Here’s the mob show: Spiro agreed to take on her brother’s debt to prevent him from being gunned down by mobster Morretti (The War at Home’s Michael Rappaport). She’s also buddy buddy with allegedly retired mobster Constantine (mob character veteran William Forsythe, who just played Manny Horvitz in Boardwalk Empire), having known him since childhood.  In the first episode, Moretti threatens Grace’s family if she doesn’t kill a patient in witness protection for him.  When she doesn’t, she makes a beeline to her friend Constantine’s house.  It turns out the witness was all part of a set up to take Moretti down so Constantine can reclaim his rightful position as Head of Mob.  He offers Grace a choice; get the hell out of Dodge (Chicago) or if she decides to say, she owes him now, with unspecified mob medical favors.  She, not wanting to leave her life and family, takes the latter. So, she’s torn between the two worlds, and you’ve got what’s likely twin procedural action.  She’ll have to do a surgery for the hospital, and do a surgery for the mob, all while avoiding on stepping on many sets of toes.

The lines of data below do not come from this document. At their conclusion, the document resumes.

(** There are no more items on the list than pipes. *)
Lemma dist_rep_bound w self xs : world_ok w -> dist_rep w self xs -> Z.of_nat (length xs) <= INT_MAX.
Proof.
  intros Hw Hr. destruct (pipes_of_nodup w self xs Hr) as [Hn <-].
  etransitivity; [|apply (wo_size _ Hw)]. apply Nat2Z.inj_le.
  rewrite <- (size_list_to_set (C := gset addr)) by done. rewrite <- size_dom. apply subseteq_size.
  intros q Hq%elem_of_list_to_set. apply (pipes_of_elem _ _ _ _ Hr) in Hq as (pb & Hpb & _). by apply elem_of_dom_2 in Hpb.
Qed.

Lemma dist_rep_ext w w' self xs :
  (forall q, (fun pb => (pb_data pb, pb_options pb)) <$> w_pipes w !! q
             = (fun pb => (pb_data pb, pb_options pb)) <$> w_pipes w' !! q) ->
  (forall q, off_out w q <-> off_out w' q) -> dist_rep w self xs -> dist_rep w' self xs.
Proof.
  intros Hd Ho [Hl Hc Hp Hw]. split; [done|done| |].
  - intros q pb Hq. specialize (Hd q). rewrite Hq in Hd. destruct (w_pipes w !! q) as [pb0|] eqn:E; [|done].
    cbn in Hd. injection Hd as Hd1 _. destruct (Hp q pb0 E) as (x & ? & ? & ?). exists x. rewrite <- Hd1, <- Ho. done.
  - intros x Hx. destruct (Hw x Hx) as (q & pb & Hq & Hpb & Hpd). specialize (Hd q). rewrite Hpb in Hd.
    destruct (w_pipes w' !! q) as [pb'|] eqn:E; [|done]. cbn in Hd. injection Hd as Hd1 _. exists q, pb'. by rewrite <- Hd1.
Qed.

Lemma dist_tracks_view w w' self :
  (forall q, (fun pb => (pb_data pb, pb_options pb)) <$> w_pipes w !! q
             = (fun pb => (pb_data pb, pb_options pb)) <$> w_pipes w' !! q) ->
  (forall q, off_out w q <-> off_out w' q) -> dist_tracks w self -> dist_tracks w' self.
Proof. intros Hd Ho [xs Hx]. exists xs. by eapply dist_rep_ext. Qed.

Note:  Two characters got to tell Spiro alternately, “we’re done here,” and “this isn’t over,” two phrases I would kill to have a chance to properly roll off in a nautral conversation and then walk away, authoratitvely but smoothly.

Will you watch it again? Nope. Honestly, it was much more blah (that’s that non-word again) than out and out bad, but there’s so many other shows to watch that one has to make their viewing choices carefully, and affirmatively;  when choosing, it makes sense to watch shows that you excited to see the next episode of rather than shows which you finish and merely say, “you know, that really was watchable,” and mean that as a backhand compliment.